(* ===== verification/JsonSafety.v ===== *)
(** * JsonParser never leaves its bounds, and its errors latch

    The invariant [ok] -- cursor and error offset within the document, frames within the fixed
    stack -- holds of every parser any sequence of calls can produce, on any input, malformed
    input included; so every [source_[pos_]] and every [stack_[depth_ - 1]] the code evaluates
    is in range. *)

From S2P Require Import Prelude StdAlgo Charconv JsonParser JsonGrammar JsonLexer JsonProofs.

Record ok (M : nat) (source : text) (p : parser) : Prop := {
  ok_source : source_ p = source;
  ok_stack : length (stack_ p) = M;
  ok_depth : depth_ p <= M;
  ok_pos : pos_ p <= length source;
  ok_offset : error_offset_ p <= length source
}.

Section ok.
Context (M : nat) (source : text).
Abbreviation ok := (ok M source).

Lemma ok_set_pos p n : ok p -> n <= length source -> ok (set_pos p n).
Proof. intros [] Hn. by split. Qed.

Lemma ok_bump p c : ok p -> current p = Some c -> ok (bump p).
Proof.
  intros Hp Hc. apply ok_set_pos; [done|]. unfold current in Hc. apply lookup_lt_Some in Hc.
  destruct Hp as [<-]. lia.
Qed.

Lemma ok_bump_peek p : ok p -> peek p <> "000"%char -> ok (bump p).
Proof. unfold peek. intros Hp. destruct (current p) eqn:E; simpl; intros Hc; [by eapply ok_bump|done]. Qed.

Lemma ok_make_error p m : ok p -> ok (make_error p m).1.
Proof. intros Hp. unfold make_error. case_decide; [|done]. destruct Hp. by split. Qed.

#[local] Opaque make_error.

Lemma ok_skip fuel f p : ok p -> ok (skip_while fuel f p).
Proof.
  revert p. induction fuel as [|fuel IH]; intros p Hp; simpl; [done|].
  destruct (current p) eqn:E; [|done]. destruct (f a); [|done]. by eapply IH, ok_bump.
Qed.

Lemma ok_skip_whitespace p : ok p -> ok (skip_whitespace p).
Proof. apply ok_skip. Qed.

Lemma ok_skip_digits p : ok p -> ok (skip_digits p).
Proof. apply ok_skip. Qed.

Lemma ok_set_frame p i f : ok p -> ok (set_frame p i f).
Proof. intros []. split; try done. simpl. by rewrite length_insert. Qed.

Lemma ok_set_top p f : ok p -> ok (set_top p f).
Proof. apply ok_set_frame. Qed.

Lemma ok_set_depth p d : ok p -> d <= M -> ok (set_depth p d).
Proof. intros [] Hd. by split. Qed.

(** A character that was seen at the cursor can be stepped over. *)
Lemma ok_bump_eqb p c : ok p -> Ascii.eqb (peek p) c = true -> c <> "000"%char -> ok (bump p).
Proof. intros Hp Hc Hn. apply Ascii.eqb_eq in Hc. apply ok_bump_peek; congruence. Qed.

Lemma ok_sign p b : ok p -> (b = true -> peek p <> "000"%char) -> ok (if b then bump p else p).
Proof. intros Hp Hb. destruct b; [by apply ok_bump_peek; auto|done]. Qed.

Lemma peek_sign p : Ascii.eqb (peek p) "+" || Ascii.eqb (peek p) "-" = true -> peek p <> "000"%char.
Proof. intros H E. by rewrite E in H. Qed.

Lemma ok_four_hex n p : ok p -> ok (four_hex n p).1.
Proof.
  revert p. induction n as [|n IH]; intros p Hp; simpl; [done|].
  destruct (current p) as [c|] eqn:E; [|by apply ok_make_error].
  destruct (is_hex c); [by eapply IH, ok_bump|by apply ok_make_error].
Qed.

Lemma ok_validate_escape p c : ok p -> current p = Some c -> ok (validate_escape p).1.
Proof.
  intros Hp Hc. pose proof (ok_bump p c Hp Hc) as Hb. unfold validate_escape. cbv zeta.
  destruct (current (bump p)) eqn:E.
  - destruct (is_simple_escape a); [by eapply ok_bump|].
    destruct (Ascii.eqb a "u"); [by eapply ok_four_hex, ok_bump|by apply ok_make_error].
  - apply ok_make_error, ok_set_pos; [done|apply Hp].
Qed.

Lemma ok_string_loop fuel open content p :
  ok p -> open <= length source -> ok (string_loop fuel open content p).1.
Proof.
  intros Hp Ho. revert p Hp. induction fuel as [|fuel IH]; intros p Hp; simpl; [done|].
  destruct (current p) as [c|] eqn:E; simpl; [|by apply ok_make_error, ok_set_pos].
  destruct (Ascii.eqb c "034"); [by eapply ok_bump|].
  destruct (Ascii.eqb c "\").
  - pose proof (ok_validate_escape p c Hp E) as He. destruct (validate_escape p) as [q [|]]; [by apply IH|done].
  - destruct (code c <? 32)%Z; [by apply ok_make_error|]. by eapply IH, ok_bump.
Qed.

Lemma ok_scan_string p c : ok p -> current p = Some c -> ok (scan_string p).1.
Proof.
  intros Hp Hc. apply ok_string_loop; [by eapply ok_bump|apply Hp].
Qed.

Lemma ok_scan_exponent p start : ok p -> ok (scan_exponent p start).1.
Proof.
  intros Hp. unfold scan_exponent. destruct (Ascii.eqb (peek p) "e" || Ascii.eqb (peek p) "E") eqn:E; [|done].
  assert (ok (bump p)) as Hb.
  { apply ok_bump_peek; [done|]. intros E0. by rewrite E0 in E. }
  cbv zeta. pose proof (ok_sign (bump p) _ Hb (peek_sign (bump p))) as Hs.
  destruct (negb (is_digit _)); [by apply ok_make_error|by apply ok_skip_digits].
Qed.

Lemma ok_scan_fraction p start : ok p -> ok (scan_fraction p start).1.
Proof.
  intros Hp. unfold scan_fraction. destruct (Ascii.eqb (peek p) ".") eqn:E; [|by apply ok_scan_exponent].
  assert (ok (bump p)) as Hb by by eapply ok_bump_eqb.
  cbv zeta. destruct (negb (is_digit _)); [by apply ok_make_error|by apply ok_scan_exponent, ok_skip_digits].
Qed.

Lemma ok_scan_number p : ok p -> ok (scan_number p).1.
Proof.
  intros Hp. unfold scan_number. cbv zeta.
  assert (ok (if Ascii.eqb (peek p) "-" then bump p else p)) as Hs.
  { apply ok_sign; [done|]. intros E E0. by rewrite E0 in E. }
  set (q := if Ascii.eqb (peek p) "-" then _ else _) in *. clearbody q.
  destruct (Ascii.eqb (peek q) "0") eqn:E; [by eapply ok_scan_fraction, ok_bump_eqb|].
  destruct (is_digit (peek q)); [by apply ok_scan_fraction, ok_skip_digits|by apply ok_make_error].
Qed.

Lemma ok_scan_literal p l tok : ok p -> ok (scan_literal p l tok).1.
Proof.
  intros Hp. unfold scan_literal. destruct (starts_with l (drop (pos_ p) (source_ p))) eqn:E; [|by apply ok_make_error].
  apply ok_set_pos; [done|]. apply starts_with_true in E as [t Et]. apply (f_equal length) in Et.
  rewrite length_drop, length_app in Et. destruct Hp as [Es _ _ ? _]. rewrite Es in Et. lia.
Qed.

Lemma ok_open_frame p c object tok : ok p -> current p = Some c -> ok (open_frame M p object tok).1.
Proof.
  intros Hp Hc. unfold open_frame. destruct (Nat.leb_spec M (depth_ p)); [by apply ok_make_error|].
  apply ok_set_depth; [by eapply ok_set_frame, ok_bump|simpl; lia].
Qed.

Lemma ok_start_value p : ok p -> ok (start_value M p).1.
Proof.
  intros Hp. unfold start_value. apply ok_skip_whitespace in Hp. cbv zeta. set (q := skip_whitespace p) in *. clearbody q.
  destruct (current q) as [c|] eqn:E; [|by apply ok_make_error].
  destruct (Ascii.eqb c "{"); [by eapply ok_open_frame|]. destruct (Ascii.eqb c "["); [by eapply ok_open_frame|].
  destruct (Ascii.eqb c "034").
  { pose proof (ok_scan_string q c Hp E) as Hs. by destruct (scan_string q) as [r [raw|]]. }
  destruct (Ascii.eqb c "t"); [by apply ok_scan_literal|]. destruct (Ascii.eqb c "f"); [by apply ok_scan_literal|].
  destruct (Ascii.eqb c "n"); [by apply ok_scan_literal|].
  destruct (Ascii.eqb c "-" || is_digit c); [by apply ok_scan_number|by apply ok_make_error].
Qed.

Lemma current_eqb p c : Ascii.eqb (peek p) c = true -> c <> "000"%char -> exists d, current p = Some d.
Proof.
  intros H Hc. apply Ascii.eqb_eq in H. unfold peek in H. destruct (current p) as [d|]; [eauto|]. simpl in H. congruence.
Qed.

Lemma ok_object_key p : ok p -> ok (object_key p).1.
Proof.
  intros Hp. unfold object_key. cbv zeta. set (q := set_top p _). assert (ok q) as Hq by by apply ok_set_top.
  clearbody q. destruct (Ascii.eqb (peek q) "034") eqn:E; simpl; [|by apply ok_make_error].
  destruct (current_eqb _ _ E ltac:(done)) as [d Hd]. pose proof (ok_scan_string q d Hq Hd) as Hs.
  destruct (scan_string q) as [r [raw|]]; [|done]. simpl in Hs. apply ok_skip_whitespace in Hs.
  destruct (Ascii.eqb (peek (skip_whitespace r)) ":") eqn:E2; simpl; [|by apply ok_make_error].
  by eapply ok_set_top, ok_bump_eqb.
Qed.

Lemma ok_close p tok : ok p -> ok (close_frame p tok).1.
Proof. intros Hp. apply ok_set_depth; [done|]. destruct Hp. lia. Qed.

Lemma ok_separated p (k : parser -> parser * JsonEvent) close m1 m2 tok :
  (forall p, ok p -> ok (k p).1) -> ok p -> close <> "000"%char ->
  ok (let p := skip_whitespace p in
      if Ascii.eqb (peek p) close then close_frame (bump p) tok
      else if seen_element (top p) then
        if negb (Ascii.eqb (peek p) ",") then make_error p m1
        else
          let p := skip_whitespace (bump p) in
          if Ascii.eqb (peek p) close then make_error p m2 else k p
      else k p).1.
Proof.
  intros Hk Hp Hc. apply ok_skip_whitespace in Hp. cbv zeta. set (q := skip_whitespace p) in *. clearbody q.
  destruct (Ascii.eqb (peek q) close) eqn:E; [by eapply ok_close, ok_bump_eqb|].
  destruct (seen_element (top q)); [|by apply Hk].
  destruct (Ascii.eqb (peek q) ",") eqn:E2; simpl; [|by apply ok_make_error].
  assert (ok (skip_whitespace (bump q))) as Hq by by eapply ok_skip_whitespace, ok_bump_eqb.
  destruct (Ascii.eqb (peek (skip_whitespace (bump q))) close); [by apply ok_make_error|by apply Hk].
Qed.

Lemma ok_next p : ok p -> ok (next M p).1.
Proof.
  intros Hp. unfold next. destruct (state_ p); [|done..]. destruct (decide (depth_ p = 0)).
  - destruct (negb _).
    + apply ok_start_value. destruct Hp. by split.
    + cbv zeta. apply ok_skip_whitespace in Hp. set (q := skip_whitespace p) in *. clearbody q.
      destruct (current q); [by apply ok_make_error|]. destruct Hp. by split.
  - destruct (is_object (top p)).
    + unfold next_in_object. destruct (expect_value (top p)); [by apply ok_start_value, ok_set_top|].
      apply ok_separated; [apply ok_object_key|done|done].
    + unfold next_in_array. apply (ok_separated p (array_element M)); [|done|done].
      intros q Hq. by apply ok_start_value, ok_set_top.
Qed.

Lemma ok_pull n p : ok p -> ok (pull M n p).2.
Proof.
  revert p. induction n as [|n IH]; intros p Hp; simpl; [done|]. apply ok_next in Hp.
  destruct (next M p) as [p' e]. specialize (IH p' Hp). by destruct (pull M n p').
Qed.
End ok.

(** ** How deep a run of events nests *)

Fixpoint peak (d : nat) (es : list JsonEvent) : nat :=
  match es with
  | [] => 0
  | e :: es =>
      match type_ e with
      | begin_object | begin_array => Nat.max (S d) (peak (S d) es)
      | end_object | end_array => peak (d - 1) es
      | _ => peak d es
      end
  end.

(** The peak of a walk, in a run that goes on with [es]. *)
Definition reach (d n : nat) : nat := if decide (n = 0) then 0 else d + n.

Definition value_peak (v : json) (t : text) : Prop :=
  forall d es, peak d (walk v ++ es) = Nat.max (reach d (nesting v)) (peak d es).
Definition elements_peak (vs : list json) (t : text) : Prop :=
  forall d es, peak d (elements_walk vs ++ es) = Nat.max (reach d (elements_nesting vs)) (peak d es).
Definition member_peak (m : text * json) (t : text) : Prop :=
  forall d es, peak d (Event key m.1 :: walk m.2 ++ es) = Nat.max (reach d (nesting m.2)) (peak d es).
Definition members_peak (ms : list (text * json)) (t : text) : Prop :=
  forall d es, peak d (members_walk ms ++ es) = Nat.max (reach d (members_nesting ms)) (peak d es).

Lemma reach_max d m n : reach d (Nat.max m n) = Nat.max (reach d m) (reach d n).
Proof. unfold reach. repeat case_decide; lia. Qed.

Lemma elements_peak_cons v vs t t' : value_peak v t -> elements_peak vs t' -> elements_peak (v :: vs) t'.
Proof.
  intros Hv Hvs d es. unfold elements_walk, elements_nesting. simpl. rewrite <- app_assoc, Hv.
  fold (elements_walk vs). rewrite Hvs. fold (elements_nesting vs). rewrite reach_max. lia.
Qed.

Lemma members_peak_cons m ms t t' : member_peak m t -> members_peak ms t' -> members_peak (m :: ms) t'.
Proof.
  intros Hm Hms d es. unfold members_walk, members_nesting. simpl. rewrite <- app_assoc.
  change (peak d (Event key m.1 :: walk m.2 ++ members_walk ms ++ es) =
    Nat.max (reach d (Nat.max (nesting m.2) (members_nesting ms))) (peak d es)).
  rewrite Hm, Hms, reach_max. lia.
Qed.

Lemma array_peak vs t t' : elements_peak vs t -> value_peak (JArray vs) t'.
Proof.
  intros H d es. simpl. fold (elements_walk vs). rewrite <- app_assoc, H. simpl.
  rewrite Nat.sub_0_r. fold (elements_nesting vs). unfold reach. repeat case_decide; lia.
Qed.

Lemma object_peak ms t t' : members_peak ms t -> value_peak (JObject ms) t'.
Proof.
  intros H d es. simpl. fold (members_walk ms). rewrite <- app_assoc, H. simpl.
  rewrite Nat.sub_0_r. fold (members_nesting ms). unfold reach. repeat case_decide; lia.
Qed.

Lemma value_peaks v t : value v t -> value_peak v t.
Proof.
  revert v t. apply (value_mut (fun v t _ => value_peak v t) (fun vs t _ => elements_peak vs t)
    (fun m t _ => member_peak m t) (fun ms t _ => members_peak ms t)); try (by intros; intros d es).
  - intros w _. by apply (array_peak [] []).
  - intros v vs w t t' _ _ Hv _ Hvs. by eapply array_peak, elements_peak_cons.
  - intros w _. by apply (object_peak [] []).
  - intros m ms w t t' _ _ Hm _ Hms. by eapply object_peak, members_peak_cons.
  - intros v vs w w' t t' _ _ _ Hv _ Hvs d es. by apply (elements_peak_cons v vs t t').
  - intros k v w w' t _ _ _ _ Hv d es. apply Hv.
  - intros m ms w w' t t' _ _ _ Hm _ Hms d es. by apply (members_peak_cons m ms t t').
Qed.

(** ** Properties *)

(** C4. On any input, after any number of calls: the cursor and the error offset are within the
    document, the depth within the fixed stack, and the document is untouched. *)
Theorem cursor_stays_inside M source n :
  let p := (pull M n (make M source)).2 in
  source_ p = source /\ pos_ p <= length source /\ depth_ p <= M /\ length (stack_ p) = M /\
  error_offset_ p <= length source.
Proof.
  intros p. assert (ok M source p) as [].
  - apply ok_pull. split; simpl; try done; try lia. apply length_replicate.
  - by split_and!.
Qed.

(** Errors latch: once [next] has returned an error, every later call returns it again and
    changes nothing, so the message and the offset stay those of the first failure. *)
Theorem errors_latch M p p' :
  next M p = (p', bare error) ->
  failed p' = true /\ done_ p' = true /\ forall n, pull M n p' = (replicate n (bare error), p').
Proof.
  intros H. assert (state_ p' = errored) as Hs.
  { pose proof (next_latched M p) as Hl. rewrite H in Hl. by apply Hl. }
  split_and!; [by apply bool_decide_eq_true|by apply done_errored|].
  induction n as [|n IH]; simpl; [done|]. unfold next. by rewrite Hs, IH.
Qed.

(** A document nested deeper than [MaxDepth] is rejected with an error event. *)
Theorem deep_document_rejected M v source :
  document v source -> M < nesting v -> last (events M source) = Some (bare error).
Proof.
  intros Hd Hn. destruct (make_wf M source) as [Hw Hc].
  destruct (drive_ends M (S (length source)) (make M source)) as (e & Hl & [-> | ->]); try done.
  { change (rest (make M source)) with source. lia. }
  exfalso. apply drive_sound in Hl; [|done..]. rewrite Hc in Hl.
  destruct (document_sound M anything _ _ Hl) as (v' & Hd' & Hn' & _).
  pose proof (events_complete (nesting v) source _ (document_complete (nesting v) v source Hd ltac:(lia))) as E1.
  pose proof (events_complete (nesting v) source _ (document_complete (nesting v) v' source Hd' ltac:(lia))) as E2.
  rewrite E1 in E2.
  destruct Hd as (? & b & ? & _ & Hv & _), Hd' as (? & b' & ? & _ & Hv' & _).
  pose proof (value_peaks v b Hv 0 [bare end_]) as P1. pose proof (value_peaks v' b' Hv' 0 [bare end_]) as P2.
  rewrite E2, P2 in P1. unfold reach in P1. simpl in P1. repeat case_decide; lia.
Qed.

(** ** Witnesses *)

Lemma errors_latch_witness :
  let p := (next 1 (make 1 ($"?"))).1 in failed p = true /\ pull 1 2 p = (replicate 2 (bare error), p).
Proof.
  destruct (errors_latch 1 (make 1 ($"?")) (next 1 (make 1 ($"?"))).1) as (H1 & _ & H2); [reflexivity|].
  split; [exact H1|exact (H2 2)].
Defined.

Lemma deep_document_rejected_witness : last (events 1 (" "%char :: sample)) = Some (bare error).
Proof.
  apply (deep_document_rejected 1 _ _ sample_document). vm_compute. lia.
Defined.
(* ===== verification/CliProofs.v ===== *)
(** * CliParser: what parsing guarantees

    Parsers built by the registration functions resolve every name to its own option and never
    call an empty callable, so [parse] returns a result on any input.  The grammar of the class
    documentation is stated as equalities between spellings, in any state of the loop ([run]: the
    loop on the tokens that are left). *)

From S2P Require Import Prelude StdAlgo Charconv StringBuilder CliParser.

(** ** Finding *)

Lemma find_index_some {A} (f : A -> bool) l i :
  find_index f l = Some i -> exists x, l !! i = Some x /\ f x = true /\ forall j y, j < i -> l !! j = Some y -> f y = false.
Proof.
  revert i. induction l as [|x l IH]; intros i H; simpl in H; [done|]. destruct (f x) eqn:E.
  - simplify_eq. exists x. split_and!; try done. intros j y Hj. lia.
  - destruct (find_index f l) as [k|]; simplify_eq/=. destruct (IH k eq_refl) as (z & Hz & Hf & Hno).
    exists z. split_and!; try done. intros [|j] y Hj Hy; simpl in Hy; [by simplify_eq|]. apply (Hno j); [lia|done].
Qed.

Lemma find_index_none {A} (f : A -> bool) l : find_index f l = None -> Forall (fun x => f x = false) l.
Proof.
  induction l as [|x l IH]; intros H; simpl in H; [constructor|]. destruct (f x) eqn:E; [done|].
  constructor; [done|]. apply IH. by destruct (find_index f l).
Qed.

Lemma find_index_ext {A} (f g : A -> bool) l l' :
  Forall2 (fun x y => f x = g y) l l' -> find_index f l = find_index g l'.
Proof. induction 1 as [|x y l l' E H IH]; simpl; [done|]. by rewrite E, IH. Qed.

Lemma Forall_snoc_2 {A} (P : A -> Prop) l x : Forall P l -> P x -> Forall P (l ++ [x]).
Proof. intros Hl Hx. apply Forall_app. split; [done|]. by apply Forall_singleton. Qed.

Section proofs.
Context {F : Type} (float_parse : text -> option F).
Abbreviation store := (gmap nat (cli_value (F := F))).
Abbreviation world := (world (F := F)).

(** ** Parsers as the registration functions build them *)

Inductive built : parser -> Prop :=
  | built_make n d : built (make_parser n d)
  | built_flag p long short h v p' : built p -> add_flag p long short h v = Ret p' -> built p'
  | built_option p long short h tgt req value p' : built p -> add_option p long short h tgt req value = Ret p' -> built p'
  | built_positional p n h tgt req p' : built p -> add_positional p n h tgt req = Ret p' -> built p'.

(** No empty callable will be called. *)
Definition callable (o : OptionSpec) : Prop :=
  is_help o = false -> if takes_value o then assign o <> None else set_flag o <> None.

Definition complete (p : parser) : Prop :=
  Forall callable (options_ p) /\ Forall (fun q => positional_assign q <> None) (positionals_ p).

Definition names_distinct (os : list OptionSpec) : Prop :=
  forall i j o o', os !! i = Some o -> os !! j = Some o' -> i <> j ->
    (long_name o <> [] -> long_name o <> long_name o') /\ (short_name o <> NUL -> short_name o <> short_name o').

Lemma names_distinct_snoc os o :
  names_distinct os ->
  Forall (fun x => (long_name o <> [] -> long_name x <> long_name o) /\ (short_name o <> NUL -> short_name x <> short_name o)) os ->
  names_distinct (os ++ [o]).
Proof.
  intros Hd Hf i j a b Hi Hj Hij. rewrite Forall_forall in Hf.
  apply lookup_app_Some in Hi as [Hi|[Hi Ha]], Hj as [Hj|[Hj Hb]].
  - by apply (Hd i j).
  - apply list_lookup_singleton_Some in Hb as [? <-]. apply list_elem_of_lookup_2, Hf in Hi as [H1 H2].
    split; intros Hne E; [apply H1|apply H2]; congruence.
  - apply list_lookup_singleton_Some in Ha as [? <-]. apply list_elem_of_lookup_2, Hf in Hj as [H1 H2].
    split; intros Hne E; [by apply H1|by apply H2].
  - apply list_lookup_singleton_Some in Ha as [? _], Hb as [? _]. lia.
Qed.

Lemma make_named_spec_ret p long short h spec :
  make_named_spec p long short h = Ret spec ->
  spec = MkOption long short h ($"VALUE") false false false false None None /\ (long <> [] \/ short <> NUL) /\
  Forall (fun x => (long <> [] -> long_name x <> long) /\ (short <> NUL -> short_name x <> short)) (options_ p).
Proof.
  unfold make_named_spec. intros H.
  destruct (bool_decide (long = []) && Ascii.eqb short NUL) eqn:E1; [done|].
  destruct (negb (bool_decide (long = [])) && bool_decide (find_long p long <> None)) eqn:E2; [done|].
  destruct (negb (Ascii.eqb short NUL) && bool_decide (find_short p short <> None)) eqn:E3; [done|].
  simplify_eq. split_and!; [done| |].
  - apply andb_false_iff in E1 as [E1|E1]; [left; by apply bool_decide_eq_false in E1|right; by apply Ascii.eqb_neq in E1].
  - apply Forall_forall. intros x Hx. split; intros Hne E.
    + rewrite bool_decide_eq_false_2 in E2 by done. simpl in E2. apply bool_decide_eq_false, dec_stable in E2.
      apply find_index_none in E2. rewrite Forall_forall in E2. specialize (E2 x Hx).
      rewrite bool_decide_eq_false_2, bool_decide_eq_true_2 in E2 by congruence. done.
    + destruct (Ascii.eqb_spec short NUL); [done|]. simpl in E3. apply bool_decide_eq_false, dec_stable in E3.
      apply find_index_none in E3. rewrite Forall_forall in E3. specialize (E3 x Hx). rewrite E, Ascii.eqb_refl in E3.
      by destruct (Ascii.eqb_spec short NUL).
Qed.

Lemma built_spec p :
  built p -> complete p /\ names_distinct (options_ p) /\ Forall (fun o => long_name o <> [] \/ short_name o <> NUL) (options_ p).
Proof.
  unfold complete. induction 1 as [n d|p long short h v p' Hb IH H|p long short h tgt req value p' Hb IH H|p n h tgt req p' Hb IH H].
  - simpl. split; [by repeat constructor|]. split; [|apply Forall_singleton; by left].
    intros i j o o' Hi Hj Hij. apply list_lookup_singleton_Some in Hi as [-> _], Hj as [-> _]. done.
  - unfold add_flag in H. destruct (make_named_spec p long short h) as [spec|] eqn:E; simpl in H; [|done].
    apply make_named_spec_ret in E as (-> & Hn & Hf). simplify_eq. simpl. destruct IH as ((H1 & H2) & H3 & H4).
    split_and!; [by apply Forall_snoc_2|done|by apply names_distinct_snoc|by apply Forall_snoc_2].
  - unfold add_option in H. destruct (make_named_spec p long short h) as [spec|] eqn:E; simpl in H; [|done].
    apply make_named_spec_ret in E as (-> & Hn & Hf). simplify_eq. simpl. destruct IH as ((H1 & H2) & H3 & H4).
    split_and!; [by apply Forall_snoc_2|done|by apply names_distinct_snoc|by apply Forall_snoc_2].
  - unfold add_positional in H. destruct (bool_decide (n = [])); [done|]. destruct (existsb _ _); [done|]. simplify_eq.
    simpl. destruct IH as ((H1 & H2) & H3 & H4). split_and!; try done. by apply Forall_snoc_2.
Qed.

(** ** Parsing changes the seen marks and the variables, nothing else *)

Definition same_specs (p p' : parser) : Prop := clear_seen p' = clear_seen p.

Lemma clear_seen_fixed p : clear_seen (clear_seen p) = clear_seen p.
Proof. unfold clear_seen. simpl. by rewrite !map_map. Qed.

Lemma mark_seen_same p i : same_specs p (mark_seen p i).
Proof.
  unfold same_specs, clear_seen, mark_seen. simpl. f_equal. apply list_eq. intros j. rewrite !list_lookup_fmap.
  destruct (decide (i = j)) as [->|]; [rewrite list_lookup_alter_eq|by rewrite list_lookup_alter_ne].
  by destruct (options_ p !! j).
Qed.

Lemma mark_positional_same p i :
  same_specs p (set_positionals p (alter (fun q => set_positional_seen q true) i (positionals_ p))).
Proof.
  unfold same_specs, clear_seen. simpl. f_equal. apply list_eq. intros j. rewrite !list_lookup_fmap.
  destruct (decide (i = j)) as [->|]; [rewrite list_lookup_alter_eq|by rewrite list_lookup_alter_ne].
  by destruct (positionals_ p !! j).
Qed.

Lemma same_specs_lookup p p' i o' :
  same_specs p p' -> options_ p' !! i = Some o' -> exists o, options_ p !! i = Some o /\ set_seen o false = set_seen o' false.
Proof.
  intros H Ho. apply (f_equal options_) in H. simpl in H. apply (f_equal (lookup i)) in H.
  rewrite !list_lookup_fmap, Ho in H. destruct (options_ p !! i) as [o|]; [|done].
  exists o. split; [done|]. simpl in H. congruence.
Qed.

Lemma complete_same p p' : same_specs p p' -> complete p -> complete p'.
Proof.
  intros H [H1 H2]. split; apply Forall_lookup; intros i x Hx.
  - destruct (same_specs_lookup _ _ _ _ H Hx) as (o & Ho & E). rewrite Forall_lookup in H1. specialize (H1 i o Ho).
    unfold callable in *. destruct o, x; simpl in *. by simplify_eq.
  - apply (f_equal positionals_) in H. simpl in H. apply (f_equal (lookup i)) in H.
    rewrite !list_lookup_fmap, Hx in H. destruct (positionals_ p !! i) as [q|] eqn:Eq; simplify_eq/=.
    rewrite Forall_lookup in H2. specialize (H2 i q Eq). destruct q, x; simpl in *. by simplify_eq.
Qed.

________

ASSIGNMENT: Find and copy each line of the material that holds the word "functions".

RESPONSE BELOW:
    Parsers built by the registration functions resolve every name to its own option and never
(** ** Parsers as the registration functions build them *)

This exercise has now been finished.